1. Common polymorphic variants in ALDH1A2, which encodes the key enzyme for synthesis of all-trans retinoic acid (atRA), are associated with severe hand OA.
2. Articular cartilage injury up-regulated inflammatory genes and was associated with a concomitant drop in atRA-inducible genes.
3. Administration of a retinoic acid metabolism blocking agent (RAMBA), talarozole, reduced cartilage injury and inflammation through a peroxisome proliferator–activated receptor gamma (PPARγ)–dependent mechanism in both mouse and pig joints in vivo and ex vivo, respectively.
The article “Variants in ALDH1A2 reveal an anti-inflammatory role for retinoic acid and a new class of disease-modifying drugs in osteoarthritis” is generally reliable and trustworthy. The authors provide evidence to support their claims that common polymorphic variants in ALDH1A2 are associated with severe hand OA, that articular cartilage injury up-regulates inflammatory genes, and that administration of a retinoic acid metabolism blocking agent (RAMBA) can reduce cartilage injury and inflammation through a PPARγ-dependent mechanism. The authors also provide references to back up their claims, as well as supplementary materials such as figures, tables, methods, etc., to further support their findings.
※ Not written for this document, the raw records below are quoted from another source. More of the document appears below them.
(** The task, the pages and the address space are what a fork needs: the task
    is new, and the stack has room and lies apart from the registers. *)
Definition fork_room (s : mach St) (rp : Z) (n : nat) (r : Z * Z * Z) : Prop :=
  let '(t, page, m) := r in
  t ≠ 0 ∧ tasks_ s !! t = None ∧ frame_at (words s) (TASK_KSTACK_SIZE + page) n [] ∧ off_stack rp (TASK_KSTACK_SIZE + page) n.

Lemma wp_on_mm {A} (f : M St A) s x st (Q : A → mach St → Prop) :
  f (mm s) = Ok (x, st) → Q x (upd_mm st s) → wp (on_mm f) s Q.
Proof. intros E HQ. apply wp_zoom. unfold wp. by rewrite E. Qed.

(** The first half, the same for all kinds of tasks. *)
Lemma wp_fork_begin s parent p flags rp n t page m st (k : Z → Z → Z → M (mach St) Z) (Q : Z → mach St → Prop) :
  parent ≠ 0 → tasks_ s !! parent = Some p → fork_room s rp n (t, page, m) →
  (Z.land flags FORK_KTHREAD = 0 ∨ Z.land flags FORK_UTHREAD = 0) →
  fork_memory flags (t_mmu p) (mm s) = Ok ((t, page, m), st) →
  (∀ st2,
     (if negb (Z.land flags FORK_KTHREAD =? 0) then mret kernel_mmu
      else if negb (Z.land flags FORK_UTHREAD =? 0) then m_inc_users mo (t_mmu p);; mret (t_mmu p)
      else m ← m_mmu_alloc mo; m_clone_cow mo m (t_mmu p);; mret m) st2 = Ok (m, st) →
     wp (k parent t (TASK_KSTACK_SIZE + page)) (upd_mm st2 (upd_tid (u32 (next_tid s + 1)) (upd_tasks_ (λ _,
       <[t := mk_task 0 (TASK_KSTACK_SIZE + page) 0 (t_flags p) TASK_S_NOT_STARTED (fork_id s) (fork_id s) 0 0 0]> (tasks_ s)) s))) Q) →
  wp (parent ← (if parent =? NULL then s ← get; mret (pc_current s) else mret parent);
      kassert_dbg (negb (negb (Z.land flags FORK_KTHREAD =? 0) && negb (Z.land flags FORK_UTHREAD =? 0)));;
      t ← new_task mo;
      p ← rd_tsk parent; wr_tsk t (set_flags (t_flags p));;
      s ← get; let id := u32 (next_tid s + 1) in modify (upd_tid id);;
      wr_tsk t (set_ids (i32 id) (i32 id));;
      page ← on_mm (m_pages mo TASK_KSTACK_ORDER);
      let kstack := u64 (TASK_KSTACK_SIZE + page) in
      wr_tsk t (set_rsp_original kstack);;
      k parent t kstack) s Q.
Proof.
  intros Hp0 Hp (Ht0 & Htn & Hf & _) Hor Hm HQ. unfold fork_memory in Hm.
  apply bind_ok in Hm as (t' & st1 & H1 & Hm). apply bind_ok in Hm as (page' & st2 & H2 & Hm).
  apply bind_ok in Hm as (m' & st3 & H3 & [= -> -> -> ->]). specialize (HQ st2 H3).
  assert (t ≠ parent) as Hne by congruence.
  rewrite (proj2 (Z.eqb_neq parent NULL) Hp0). apply wp_bind, wp_ret, wp_bind, wp_kassert_dbg.
  { by destruct Hor as [-> | ->]; [|rewrite andb_comm]. }
  apply wp_bind. unfold new_task. apply wp_bind. eapply wp_on_mm; [exact H1|]. rewrite (proj2 (Z.eqb_neq t NULL) Ht0).
  apply wp_bind, wp_modify, wp_ret. apply wp_bind. eapply (wp_rd_old _ t zero_task); [done|exact Hp|done|done|].
  apply wp_bind. eapply (wp_wr_new _ t); [done|done|]. apply wp_bind, wp_get, wp_bind, wp_modify.
  apply wp_bind. eapply (wp_wr_new _ t); [done|done|]. apply wp_bind. eapply wp_on_mm; [exact H2|].
  rewrite (uwrap_id 64) by (destruct Hf; unfold in_u; lia). apply wp_bind. eapply (wp_wr_new _ t); [done|done|]. exact HQ.
Qed.

(** The second half. *)
Definition fork_end (parent t stack rp : Z) : M (mach St) Z :=
  stack ← push_callee stack rp;
  wr_tsk t (set_rsp_top stack);;
  p ← rd_tsk parent; wr_tsk t (set_affinity (affinity p));;
  wr_tsk t (set_state TASK_S_NOT_STARTED);;
  mret t.

Lemma wp_fork_end s parent p t k T rp c top n l (Q : Z → mach St → Prop) :
  tasks_ s = <[t := k]> T → T !! parent = Some p → t ≠ 0 → parent ≠ 0 → t ≠ parent →
  callee_at (words s) rp c → off_stack rp top n → frame_at (words s) top n l → (length l + 6 ≤ n)%nat →
  (∀ w', frame_at w' top n (saved_words c ++ l) → outside top n (words s) w' →
     Q t (upd_tasks_ (λ _, <[t := set_state TASK_S_NOT_STARTED (set_affinity (affinity p) (set_rsp_top (sp top (saved_words c ++ l)) k))]> T)
       (upd_words (λ _, w') s))) →
  wp (fork_end parent t (sp top l) rp) s Q.
Proof.
  intros Ht Hp Ht0 Hp0 Hne Hc Hoff Hf Hl HQ. unfold fork_end. apply wp_bind.
  apply (wp_push_callee s rp c top n l); [done..|]. intros w' l' -> Hf' Ho.
  apply wp_bind. eapply (wp_wr_new _ t); [msimpl; exact Ht|done|]. apply wp_bind. eapply (wp_rd_old _ t); [msimpl; done|exact Hp|done|done|].
  apply wp_bind. eapply (wp_wr_new _ t); [msimpl; done|done|].
  apply wp_bind. eapply (wp_wr_new _ t); [msimpl; done|done|]. apply wp_ret. by apply (HQ w').
Qed.

(** The address space: shared with the parent or copied from it. *)
Lemma wp_fork_space s parent p t k T flags m st (Q : unit → mach St → Prop) :
  tasks_ s = <[t := k]> T → T !! parent = Some p → t ≠ 0 → parent ≠ 0 → t ≠ parent →
  (if negb (Z.land flags FORK_UTHREAD =? 0) then m_inc_users mo (t_mmu p);; mret (t_mmu p)
   else m ← m_mmu_alloc mo; m_clone_cow mo m (t_mmu p);; mret m) (mm s) = Ok (m, st) →
  Q tt (upd_tasks_ (λ _, <[t := set_tmmu m k]> T) (upd_mm st s)) →
  wp (if negb (Z.land flags FORK_UTHREAD =? 0) then
        p ← rd_tsk parent; on_mm (m_inc_users mo (t_mmu p));;
        p ← rd_tsk parent; wr_tsk t (set_tmmu (t_mmu p))
      else
        m ← on_mm (m_mmu_alloc mo); wr_tsk t (set_tmmu m);;
        k ← rd_tsk t; p ← rd_tsk parent; on_mm (m_clone_cow mo (t_mmu k) (t_mmu p))) s Q.
Proof.
  intros Ht Hp Ht0 Hp0 Hne Hm HQ. destruct (negb (Z.land flags FORK_UTHREAD =? 0)).
  - apply bind_ok in Hm as ([] & st1 & H1 & [= <- <-]). apply wp_bind. eapply (wp_rd_old _ t); [done..|].
    apply wp_bind. eapply wp_on_mm; [exact H1|]. apply wp_bind. eapply (wp_rd_old _ t); [msimpl; exact Ht|done..|].
    eapply (wp_wr_new _ t); [msimpl; exact Ht|done|]. exact HQ.
  - apply bind_ok in Hm as (m' & st1 & H1 & Hm). apply bind_ok in Hm as ([] & st2 & H2 & [= <- <-]).
    apply wp_bind. eapply wp_on_mm; [exact H1|]. apply wp_bind. eapply (wp_wr_new _ t); [msimpl; exact Ht|done|].
    apply wp_bind. eapply (wp_deref _ _ (set_tmmu m' k)); [msimpl; apply lookup_insert_eq|done|].
    apply wp_bind. eapply (wp_rd_old _ t); [msimpl; done|done..|]. eapply wp_on_mm; [exact H2|]. exact HQ.
Qed.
The article does not appear to be biased or one-sided; it presents both sides of the argument equally by providing evidence for both the association between ALDH1A2 risk variants and hand OA as well as the potential benefits of RAMBAs for treating OA. Furthermore, the authors note possible risks associated with RAMBAs such as adverse effects on bone health or other organs due to long term use.
The only potential issue with this article is that it does not explore any counterarguments or alternative explanations for its findings; however, this is likely due to space constraints rather than any bias on the part of the authors. All in all, this article appears to be reliable and trustworthy overall.